---
name: trtllm-flashinfer-upgrade
description: >-
  Upgrade flashinfer-python version in TensorRT-LLM. Fetches the latest releases
  from GitHub (stable and nightly), compares with the current pinned version,
  lets the user pick a target version, and updates all version references across
  the repo. Use when the user wants to bump or upgrade flashinfer.
license: Apache-2.0
metadata:
  author: NVIDIA Corporation
---

# FlashInfer Version Upgrade Skill

Automates upgrading the `flashinfer-python` package version across TensorRT-LLM.

## When to Use

- User asks to upgrade / bump / update flashinfer
- Routine dependency update duty for flashinfer-python

## Prerequisites

### Step 0a: Determine GitHub Username

Query `gh` for the authenticated user's login:
```bash
GITHUB_USERNAME=$(gh api user --jq .login)
echo "$GITHUB_USERNAME"
```

If this fails, `gh` is not authenticated — resolve Step 0c first, then retry.
As a fallback, derive the username from the fork remote:
```bash
GITHUB_USERNAME=$(git remote -v | grep -E 'github\.com/[^/]+/TensorRT-LLM' \
  | head -1 | sed -E 's|.*github\.com[:/]([^/]+)/TensorRT-LLM.*|\1|')
```
If neither works, ask the user via `AskUserQuestion`.

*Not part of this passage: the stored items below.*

(* ===== verification/Text.v ===== *)
(** * Text

    What the encoders share: decimal numbers as [strconv] prints and reads them, and
    the walk over the runes of a byte string as [unicode/utf8] does it. *)

From S2P Require Import Prelude.
From Stdlib Require Import Strings.Byte.

Module Text.

Abbreviation bytes := (list Byte.byte).

(** The bytes of a Go string, and back. *)
Definition bytesOf (s : string) : bytes := String.list_byte_of_string s.
Definition stringOf (b : bytes) : string := String.string_of_list_byte b.

Lemma stringOf_bytesOf s : stringOf (bytesOf s) = s.
Proof. apply String.string_of_list_byte_of_string. Qed.

Lemma bytesOf_inj s s' : bytesOf s = bytesOf s' -> s = s'.
Proof. intros Hs. by rewrite <- (stringOf_bytesOf s), Hs, stringOf_bytesOf. Qed.

(** ** Decimal digits *)

Definition digitByte (d : Z) : Byte.byte :=
  match d with
  | 0 => x30 | 1 => x31 | 2 => x32 | 3 => x33 | 4 => x34
  | 5 => x35 | 6 => x36 | 7 => x37 | 8 => x38 | _ => x39
  end.

Definition digitVal (b : Byte.byte) : option Z :=
  match b with
  | x30 => Some 0 | x31 => Some 1 | x32 => Some 2 | x33 => Some 3 | x34 => Some 4
  | x35 => Some 5 | x36 => Some 6 | x37 => Some 7 | x38 => Some 8 | x39 => Some 9
  | _ => None
  end.

Definition isDigit (b : Byte.byte) : bool := match digitVal b with Some _ => true | None => false end.

Lemma digitVal_digitByte d : 0 <= d < 10 -> digitVal (digitByte d) = Some d.
Proof.
  intros Hd. assert (d ∈ seqZ 0 10) as Hin by (apply elem_of_seqZ; lia).
  vm_compute in Hin. set_unfold in Hin. naive_solver.
Qed.

Lemma isDigit_digitByte d : 0 <= d < 10 -> isDigit (digitByte d) = true.
Proof. intros Hd. unfold isDigit. by rewrite digitVal_digitByte. Qed.

(** The value of a string of digits, most significant first. *)
Definition valFrom (acc : Z) (l : bytes) : Z :=
  fold_left (fun a b => a * 10 + default 0 (digitVal b)) l acc.
Definition decVal (l : bytes) : Z := valFrom 0 l.

Lemma valFrom_app acc l l' : valFrom acc (l ++ l') = valFrom (valFrom acc l) l'.
Proof. apply fold_left_app. Qed.

Lemma valFrom_acc acc l : valFrom acc l = acc * 10 ^ Z.of_nat (length l) + valFrom 0 l.
Proof.
  revert acc. induction l as [|b l IH] using rev_ind; intros acc; [unfold valFrom; simpl; lia|].
  rewrite !valFrom_app, length_app, IH. unfold valFrom at 1 3. simpl.
  rewrite Nat2Z.inj_add, Z.pow_add_r by lia. change (10 ^ Z.of_nat 1) with 10. lia.
Qed.

(** [w] digits of [z], with leading zeros. *)
Fixpoint padded (w : nat) (z : Z) : bytes :=
  match w with
  | O => []
  | S w' => padded w' (z / 10) ++ [digitByte (z mod 10)]
  end.

Lemma padded_length w z : length (padded w z) = w.
Proof. revert z. induction w as [|w IH]; intros z; simpl; [done|]. rewrite length_app, IH. simpl. lia. Qed.

Lemma padded_digits w z : Forall (fun b => isDigit b = true) (padded w z).
Proof.
  revert z. induction w as [|w IH]; intros z; simpl; [constructor|].
  apply Forall_app. split; [done|]. apply Forall_singleton, isDigit_digitByte. apply Z.mod_pos_bound. lia.
Qed.

Lemma decVal_padded w z : 0 <= z < 10 ^ Z.of_nat w -> decVal (padded w z) = z.
Proof.
  revert z. induction w as [|w IH]; intros z Hz; simpl; [simpl in Hz; unfold decVal, valFrom; simpl; lia|].
  unfold decVal in *. rewrite valFrom_app, IH.
  - unfold valFrom. simpl. rewrite digitVal_digitByte by (apply Z.mod_pos_bound; lia). simpl.
    pose proof (Z.div_mod z 10). lia.
  - rewrite Nat2Z.inj_succ, Z.pow_succ_r in Hz by lia. split; [apply Z.div_pos; lia|].
    apply Z.div_lt_upper_bound; lia.
Qed.

(** [strconv.AppendInt] in base 10: no leading zeros. *)
Fixpoint digitsFrom (fuel : nat) (z : Z) : bytes :=
  match fuel with
  | O => []
  | S fuel' => (if z <? 10 then [] else digitsFrom fuel' (z / 10)) ++ [digitByte (z mod 10)]
  end.

Definition decimal (z : Z) : bytes :=
  let digits n := digitsFrom (S (Z.to_nat (Z.log2 n))) n in
  if z <? 0 then x2d :: digits (- z) else digits z.

(** A natural number as the printers write it. *)
Definition plainDigits (l : bytes) : Prop :=
  l <> [] /\ Forall (fun b => isDigit b = true) l /\ (head l = Some x30 -> l = [x30]).

Lemma digitsFrom_spec fuel z :
  0 <= z < 10 ^ Z.of_nat fuel -> (0 < fuel)%nat ->
  decVal (digitsFrom fuel z) = z /\ plainDigits (digitsFrom fuel z) /\ (0 < z -> head (digitsFrom fuel z) <> Some x30).
Proof.
  revert z. induction fuel as [|fuel IH]; intros z Hz Hf; [lia|]. cbn [digitsFrom].
  assert (0 <= z mod 10 < 10) as Hm by (apply Z.mod_pos_bound; lia).
  pose proof (isDigit_digitByte _ Hm) as Hd. pose proof (digitVal_digitByte _ Hm) as Hv.
  pose proof (Z.div_mod z 10 ltac:(lia)) as Hdm.
  destruct (z <? 10) eqn:E; bools.
  - rewrite Z.mod_small in * by lia. simpl. unfold decVal, valFrom. simpl. rewrite Hv. simpl.
    split; [lia|]. split.
    + split; [done|]. split; [by constructor|]. by intros [= ->].
    + intros Hp [= Hh]. rewrite Hh in Hv. injection Hv as <-. lia.
  - rewrite Nat2Z.inj_succ, Z.pow_succ_r in Hz by lia.
    assert (0 <= z / 10 < 10 ^ Z.of_nat fuel) as Hz'
      by (split; [apply Z.div_pos; lia | apply Z.div_lt_upper_bound; lia]).
    destruct fuel as [|fuel0]; [simpl in Hz'; lia|].
    destruct (IH (z / 10) Hz' ltac:(lia)) as (Hval & (Hne & Hall & _) & Hhd).
    specialize (Hhd ltac:(lia)). destruct (digitsFrom (S fuel0) (z / 10)) as [|b l] eqn:El; [done|].
    unfold decVal in *. rewrite valFrom_app, Hval. unfold valFrom. simpl. rewrite Hv. simpl. split; [lia|].
    split; [|done]. split; [done|]. split; [|intros [= ->]; done].
    simpl. apply Forall_cons in Hall as [? ?]. constructor; [done|]. apply Forall_app. by split; [|constructor].
Qed.

Lemma decimal_fuel z : 0 <= z -> 0 <= z < 10 ^ Z.of_nat (S (Z.to_nat (Z.log2 z))).
Proof.
  intros Hz. split; [done|]. rewrite Nat2Z.inj_succ, Z2Nat.id by apply Z.log2_nonneg.
  destruct (Z.eq_dec z 0) as [->|]; [done|].
  pose proof (Z.log2_spec z ltac:(lia)). pose proof (Z.log2_nonneg z).
  apply Z.lt_le_trans with (2 ^ Z.succ (Z.log2 z)); [lia|]. apply Z.pow_le_mono_l. lia.
Qed.

(** [strconv.ParseInt] on a plain literal. *)
Definition parseDecimal (l : bytes) : Z :=
  match l with
  | x2d :: rest => - decVal rest
  | _ => decVal l
  end.

Lemma decimal_roundtrip z : parseDecimal (decimal z) = z.
Proof.
  unfold decimal. destruct (z <? 0) eqn:E; bools.
  - unfold parseDecimal. destruct (digitsFrom_spec _ _ (decimal_fuel (- z) ltac:(lia)) ltac:(lia)) as [-> _]. lia.
  - destruct (digitsFrom_spec _ _ (decimal_fuel z ltac:(lia)) ltac:(lia)) as (Hv & (_ & Hd & _) & _).
    destruct (digitsFrom _ z) as [|b l]; [done|]. apply Forall_cons in Hd as [Hb _]. by destruct b.
Qed.

(** The digits a string starts with, and the rest. *)
Fixpoint spanDigits (l : bytes) : bytes * bytes :=
  match l with
  | b :: rest => if isDigit b then let '(d, r) := spanDigits rest in (b :: d, r) else ([], l)
  | [] => ([], [])
  end.

Lemma spanDigits_all l : Forall (fun b => isDigit b = true) l -> spanDigits l = (l, []).
Proof. induction 1 as [|b l Hb _ IH]; simpl; [done|]. by rewrite Hb, IH. Qed.

End Text.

### Step 0b: Verify Fork Remote

Check that a git remote pointing to the user's fork of TensorRT-LLM exists:

```bash
git remote -v | grep -E 'github\.com/${GITHUB_USERNAME}/TensorRT-LLM'
```

If **no fork remote** is found, stop and notify the user:

> No GitHub fork remote detected. A fork of `NVIDIA/TensorRT-LLM` is required
> to push branches and create PRs.
>
> 1. Fork the repo at https://github.com/NVIDIA/TensorRT-LLM/fork
> 2. Add it as a git remote:
>    ```bash
>    git remote add fork https://github.com/<GITHUB_USERNAME>/TensorRT-LLM.git
>    ```
> 3. Re-run this skill.

### Step 0c: Verify `gh` CLI Is Authenticated

This skill uses the GitHub CLI (`gh`) to push branches and open PRs. Confirm it is
installed and authenticated:

```bash
gh auth status
```

Expected: `Logged in to github.com` with at least the `repo` scope. `repo` covers
pushing to the user's fork and opening PRs on `NVIDIA/TensorRT-LLM`, so no
separate fine-grained PATs are needed.

If `gh` reports "not logged in", instruct the user:

> ```bash
> gh auth login
> ```
>
> Choose: GitHub.com → HTTPS → authenticate with a web browser (or paste a PAT
> with `repo` scope).

**Note on `GH_CONFIG_DIR`:** If the user keeps multiple `gh` accounts (e.g. a
personal account and a separate account for `NVIDIA/TensorRT-LLM` work), they may
point `gh` at a non-default config directory. Check `CLAUDE.local.md` /
`AGENTS.md` or the environment for `GH_CONFIG_DIR`; if unclear, ask the user.
When set, prefix every `gh` invocation: `GH_CONFIG_DIR=<path> gh ...`.

Do **not** proceed with the upgrade workflow until `gh auth status` is clean and
the fork remote (Step 0b) is confirmed.

## Workflow

Execute these steps **in order**. Use `AskUserQuestion` for user choices and
`WebFetch` / GitHub API for release data.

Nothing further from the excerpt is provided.